Maine Community Health Options, et al. v. United States
SocialSecurity
Whether the government is required to pay insurers the full amount of the cost-sharing reduction payments required by the unambiguous shall-pay language of §1402 of the ACA
QUESTION PRESENTED Just this past Term, this Court held in Maine Community Health Options v. United States, 140 S.Ct. 1308 (2020), that the government was obligated to make the risk corridor payments required by the unambiguous shall-pay command of §1342 of the Patient Protection and Affordable Care Act (“ACA”), and that insurers who performed in full could bring suit in the Court of Federal Claims to recover the amounts that the government “shall pay.” In the decision below, the Federal Circuit recognized that under Maine Community, the government must make the cost-sharing reduction payments required by the equally unambiguous shall-pay language of §1402 of the ACA and not having appropriated funds did not simply vitiate the government’s obligation.

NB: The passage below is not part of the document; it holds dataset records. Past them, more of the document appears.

(** * conflict_model / copro: sample-matrix assembly and evaluation pipeline

    A shallow embedding of the Python sources

      - copro/data.py                (Module [Data])
      - copro/machine_learning.py    (Module [MachineLearning])
      - copro/pipeline.py            (Module [Pipeline])
      - conflict_model/evaluation.py (Module [Evaluation])
      - scripts/runner.py            (Module [Runner])

    followed by the properties of these functions.

    Python values are modelled by the types of Module [Py]; a Python
    exception is the [Raise] branch of [result], and a name that a
    function body reads without binding it is looked up in the namespace
    of its module. [print] statements do not influence any returned
    value and are left out, except where the expression that is printed
    can itself raise. Floating-point numbers are modelled by rationals
    ([Q]); the two missing values of pandas ([NaN] and [None]) are
    constructors of their own.

    What the code calls in numpy, pandas, geopandas, xarray and
    scikit-learn, and in the modules copro/conflict.py and
    copro/variables.py, enters as records of functions ([conflict_py],
    [variables_py], [geo_libs], [sklearn]). Module [Conflict] gives
    copro/conflict.py as it is described, and Module [Fixture] a small
    world of three polygons on a line to run the code in. *)

From Stdlib Require Import ZArith QArith Qround List String Ascii Lia.
From stdpp Require Import base list strings pretty gmap.
Import ListNotations.

Local Open Scope string_scope.
Local Open Scope Z_scope.
Local Open Scope list_scope.

(* ===================================================================== *)
(** * Python values, exceptions and the configuration object             *)
(* ===================================================================== *)

Module Py.

(** The exceptions the modelled code can raise. [AssertionError] keeps
    the two lengths that the source formats into its message.
    [OSError] stands for the class: the subclass that opening a path
    raises (FileNotFoundError when nothing is there, IsADirectoryError
    when the path is a directory, and so on) is not told apart. *)
Inductive exn : Type :=
| NameError (name : string)
| TypeError (msg : string)
| ValueError (msg : string)
| AssertionError (msg : string) (l1 l2 : nat)
| Warning (msg : string)
| IndexError
| KeyError (key : string)
| ZeroDivisionError
| AttributeError (msg : string)
| NoSectionError (section : string)
| NoOptionError (section option : string)
| OSError (path : string)
| OverflowError (msg : string).

Inductive result (A : Type) : Type :=
| Ok (a : A)
| Raise (e : exn).
Arguments Ok {A} a.
Arguments Raise {A} e.

(** Sequencing: the first exception raised ends the computation. *)
Definition bind {A B} (m : result A) (f : A → result B) : result B :=
  match m with
  | Ok a => f a
  | Raise e => Raise e
  end.

Notation "'do' x <- m ; k" := (bind m (λ x, k))
  (at level 10, x name, m at level 100, k at level 200,
   format "'[v' 'do'  x  <-  m ;  '/' k ']'").
Notation "'do' ' p <- m ; k" := (bind m (λ x, match x with p => k end))
  (at level 10, p pattern, m at level 100, k at level 200,
   format "'[v' 'do'  ' p  <-  m ;  '/' k ']'").

(** [str(e)] for the exceptions whose text the claims talk about; of
    an OSError only the path that its text ends with. *)
Definition message (e : exn) : string :=
  match e with
  | NameError n => "name '" +:+ n +:+ "' is not defined"
  | TypeError m | ValueError m | Warning m | AssertionError m _ _
  | AttributeError m | OverflowError m => m
  | IndexError => "index out of range"
  | KeyError k => k
  | ZeroDivisionError => "division by zero"
  | NoSectionError s => "No section: '" +:+ s +:+ "'"
  | NoOptionError s o => "No option '" +:+ o +:+ "' in section: '" +:+ s +:+ "'"
  | OSError p => "'" +:+ p +:+ "'"
  end.

(** The TypeError of a call that passes [n] positional arguments, and
    no keyword, to a def with more than [n] parameters, none of which
    has a default value. Python raises it when it binds the
    arguments, before the body of the def runs. *)
Definition quoted (s : string) : string := "'" +:+ s +:+ "'".

Fixpoint names_and (names : list string) : string :=
  match names with
  | [] => ""
  | [c] => "and " +:+ quoted c
  | a :: rest => quoted a +:+ ", " +:+ names_and rest
  end.

Definition names_text (names : list string) : string :=
  match names with
  | [] => ""
  | [a] => quoted a
  | [a; b] => quoted a +:+ " and " +:+ quoted b
  | _ => names_and names
  end.

Definition missing_positional (fname : string) (params : list string)
    (n : nat) : exn :=
  let missing := drop n params in
  TypeError
    (fname +:+ "() missing " +:+ pretty (length missing)
     +:+ " required positional argument"
     +:+ (if (length missing =? 1)%nat then "" else "s")
     +:+ ": " +:+ names_text missing).

(** [needle in haystack] on strings. *)
Fixpoint contains (needle haystack : string) : bool :=
  String.prefix needle haystack ||
  match haystack with
  | EmptyString => false
  | String _ rest => contains needle rest
  end.

(** One entry of a pandas Series or of a numpy object array. *)
Inductive cell (Geom : Type) : Type :=
| NaN
| None_
| Float (q : Q)
| Int (z : Z)
| Bool (b : bool)
| Geometry (g : Geom).
Arguments NaN {Geom}.
Arguments None_ {Geom}.
Arguments Float {Geom} q.
Arguments Int {Geom} z.
Arguments Bool {Geom} b.
Arguments Geometry {Geom} g.

(** [pd.isna] on one entry. *)
Definition isna {Geom} (c : cell Geom) : bool :=
  match c with
  | NaN | None_ => true
  | _ => false
  end.

(** [int(x)]: truncation towards zero on floats, 0/1 on booleans. A
    Python integer has no bound. *)
Definition Qtruncate (q : Q) : Z :=
  if Qle_bool 0 q then Qfloor q else Qceiling q.

Definition int_ {Geom} (c : cell Geom) : result Z :=
  match c with
  | Float q => Ok (Qtruncate q)
  | Int z => Ok z
  | Bool b => Ok (if b then 1 else 0)
  | NaN => Raise (ValueError "cannot convert float NaN to integer")
  | None_ | Geometry _ =>
      Raise (TypeError "int() argument must be a string, a bytes-like object or a number")
  end.

(** [a.astype(int)] on one entry of an object array: [int(x)], stored
    as a 64-bit integer. A value that does not fit raises. *)
Definition int64_min : Z := - 2 ^ 63.
Definition int64_max : Z := 2 ^ 63 - 1.

Definition to_int64 {Geom} (c : cell Geom) : result Z :=
  match int_ c with
  | Ok z =>
      if (int64_min <=? z) && (z <=? int64_max) then Ok z
      else Raise (OverflowError "Python int too large to convert to C long")
  | Raise e => Raise e
  end.

(** A two-dimensional numpy array: the second component of its shape
    and its rows. The number of columns is kept apart, since an array
    with no row still has columns. *)
Record ndarray (Geom : Type) : Type := mk_ndarray
  { ncols : nat;
    rows : list (list (cell Geom)) }.
Arguments mk_ndarray {Geom} ncols rows.
Arguments ncols {Geom} n.
Arguments rows {Geom} n.

Definition wf_ndarray {Geom} (a : ndarray Geom) : Prop :=
  Forall (λ r, length r = ncols a) (rows a).

(** [len(a)] *)
Definition len {Geom} (a : ndarray Geom) : nat := length (rows a).

(** The [ConfigParser] object, through the getters the code calls. *)
Record ConfigParser : Type :=
  { get : string → string → result string;
    getboolean : string → string → result bool;
    getint : string → string → result Z;
    getfloat : string → string → result Q;
    items : string → result (list (string * string)) }.

(** [for x in xs: acc = f(acc, x)] with exceptions. *)
Fixpoint for_each {A S} (f : S → A → result S) (xs : list A) (s : S)
  : result S :=
  match xs with
  | [] => Ok s
  | x :: xs' => do s' <- f s x; for_each f xs' s'
  end.

(** [[f(x) for x in xs]] with exceptions. *)
Fixpoint map_result {A B} (f : A → result B) (xs : list A)
  : result (list B) :=
  match xs with
  | [] => Ok []
  | x :: xs' => do y <- f x; do ys <- map_result f xs'; Ok (y :: ys)
  end.

(** [os.path.join] (POSIX): an absolute component discards what came
    before it. *)
Definition ends_with_slash (s : string) : bool :=
  match String.rev s with
  | String c _ => Ascii.eqb c "/"
  | EmptyString => false
  end.

Definition join2 (path b : string) : string :=
  if String.prefix "/" b then b
  else if (path =? "")%string || ends_with_slash path then path +:+ b
  else path +:+ "/" +:+ b.

Definition os_path_join (a : string) (ps : list string) : string :=
  fold_left join2 ps a.

(** [s.rsplit(',')[0]]: the text before the first comma. *)
Fixpoint rsplit_comma_0 (s : string) : string :=
  match s with
  | EmptyString => EmptyString
  | String c rest =>
      if Ascii.eqb c "," then EmptyString else String c (rsplit_comma_0 rest)
  end.

(** A dict with string keys. Python dicts iterate in insertion order,
    and assigning to a key that is present keeps its position. *)
Definition dict (V : Type) : Type := list (string * V).

Fixpoint dict_set {V} (d : dict V) (k : string) (v : V) : dict V :=
  match d with
  | [] => [(k, v)]
  | (k', v') :: d' =>
      if (k' =? k)%string then (k', v) :: d'
      else (k', v') :: dict_set d' k v
  end.

(** Objects a module-level name can be bound to. *)
Inductive pyobj (C : Type) : Type :=
| PyModule (name : string)
| PyFunction (name : string)
| PyStr (s : string)
| PyData (c : C).
Arguments PyModule {C} name.
Arguments PyFunction {C} name.
Arguments PyStr {C} s.
Arguments PyData {C} c.

(** [str(o)], as [str.format] inserts it. *)
Definition str {C} (o : pyobj C) : string :=
  match o with
  | PyModule n => "<module '" +:+ n +:+ "'>"
  | PyFunction n => "<function " +:+ n +:+ ">"
  | PyStr s => s
  | PyData _ => "<GeoDataFrame>"
  end.

(** A name that is neither a parameter nor assigned in a function body
    is looked up in the namespace of the module when the expression is
    evaluated; an unbound name raises [NameError]. *)
Definition load_global {C} (G : gmap string (pyobj C)) (name : string)
  : result (pyobj C) :=
  match G !! name with
  | Some v => Ok v
  | None => Raise (NameError name)
  end.

(** A global that is used as the conflict geo-dataframe. *)
Definition load_data {C} (G : gmap string (pyobj C)) (name : string)
  : result C :=
  do v <- load_global G name;
  match v with
  | PyData c => Ok c
  | _ => Raise (AttributeError "object is not a geo-dataframe")
  end.

End Py.
Import Py.

(* ===================================================================== *)
(** * copro/data.py                                                      *)
(* ===================================================================== *)

Module Data.

(** ** The values and the libraries data.py works with *)

(** One row of the polygon geo-dataframe. *)
Record polygon (Geom : Type) : Type := mk_polygon
  { watprovID : Z;
    geometry : Geom }.
Arguments mk_polygon {Geom} watprovID geometry.
Arguments watprovID {Geom} p.
Arguments geometry {Geom} p.

Definition GeoDataFrame (Geom : Type) : Type := list (polygon Geom).

(** The boolean DataFrame [neighboring_polys] returns: row labels,
    column labels and one row of values per row label. *)
Record DataFrame : Type := mk_DataFrame
  { index : list Z;
    columns : list Z;
    values : list (list bool) }.

(** [np.dtype(nc_ds.time)] *)
Inductive dtype : Type :=
| float32
| float64
| datetime64_ns
| other_dtype (name : string).

(** copro/conflict.py is not part of the sources at hand; data.py and
    machine_learning.py call these functions of it. *)
Record conflict_py (Geom C : Type) : Type :=
  { conflict_in_year_bool :
      ConfigParser → C → GeoDataFrame Geom → Z → string
      → list (cell Geom);
    (* the last two arguments are check_neighbors and neighboring_matrix *)
    conflict_in_previous_year :
      ConfigParser → C → GeoDataFrame Geom → Z
      → bool → option DataFrame → list (cell Geom);
    read_projected_conflict :
      GeoDataFrame Geom → C → bool → option DataFrame → list (cell Geom);
    get_poly_ID : GeoDataFrame Geom → list (cell Geom);
    get_poly_geometry : GeoDataFrame Geom → ConfigParser → list (cell Geom);
    split_conflict_geom_data :
      ndarray Geom
      → result (list (cell Geom) * list (cell Geom) * ndarray Geom) }.
Arguments conflict_in_year_bool {Geom C} c.
Arguments conflict_in_previous_year {Geom C} c.
Arguments read_projected_conflict {Geom C} c.
Arguments get_poly_ID {Geom C} c.
Arguments get_poly_geometry {Geom C} c.
Arguments split_conflict_geom_data {Geom C} c.

(** copro/variables.py, likewise. *)
Record variables_py (Geom : Type) : Type :=
  { nc_with_float_timestamp :
      GeoDataFrame Geom → ConfigParser → string → string → Z
      → list (cell Geom);
    nc_with_continous_datetime_timestamp :
      GeoDataFrame Geom → ConfigParser → string → string → Z
      → list (cell Geom) }.
Arguments nc_with_float_timestamp {Geom} v.
Arguments nc_with_continous_datetime_timestamp {Geom} v.

(** What the code uses of xarray and geopandas: the dtype of the time
    axis of the dataset at a path, and [geometry.touches]. *)
Record geo_libs (Geom : Type) : Type :=
  { open_dataset_time : string → result dtype;
    touches : Geom → Geom → bool }.
Arguments open_dataset_time {Geom} g.
Arguments touches {Geom} g.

So far, so good; but it then went on to hold, based on a purported “analogy to contract law,” that the remedy for the breach of the government’s statutory shall-pay obligation is not an order to pay the statutory shallpay amount, but only a far smaller amount (in the government’s view, perhaps even zero). The decision below discounts the specific sums the government promised to pay for specific undertakings that insurers have performed in full to account for premium increases and related tax credits prompted by the government’s breach. The question presented is: Whether the government is required to pay insurers the full amount of the cost-sharing reduction payments required by the unambiguous shall-pay language of §1402 of the ACA.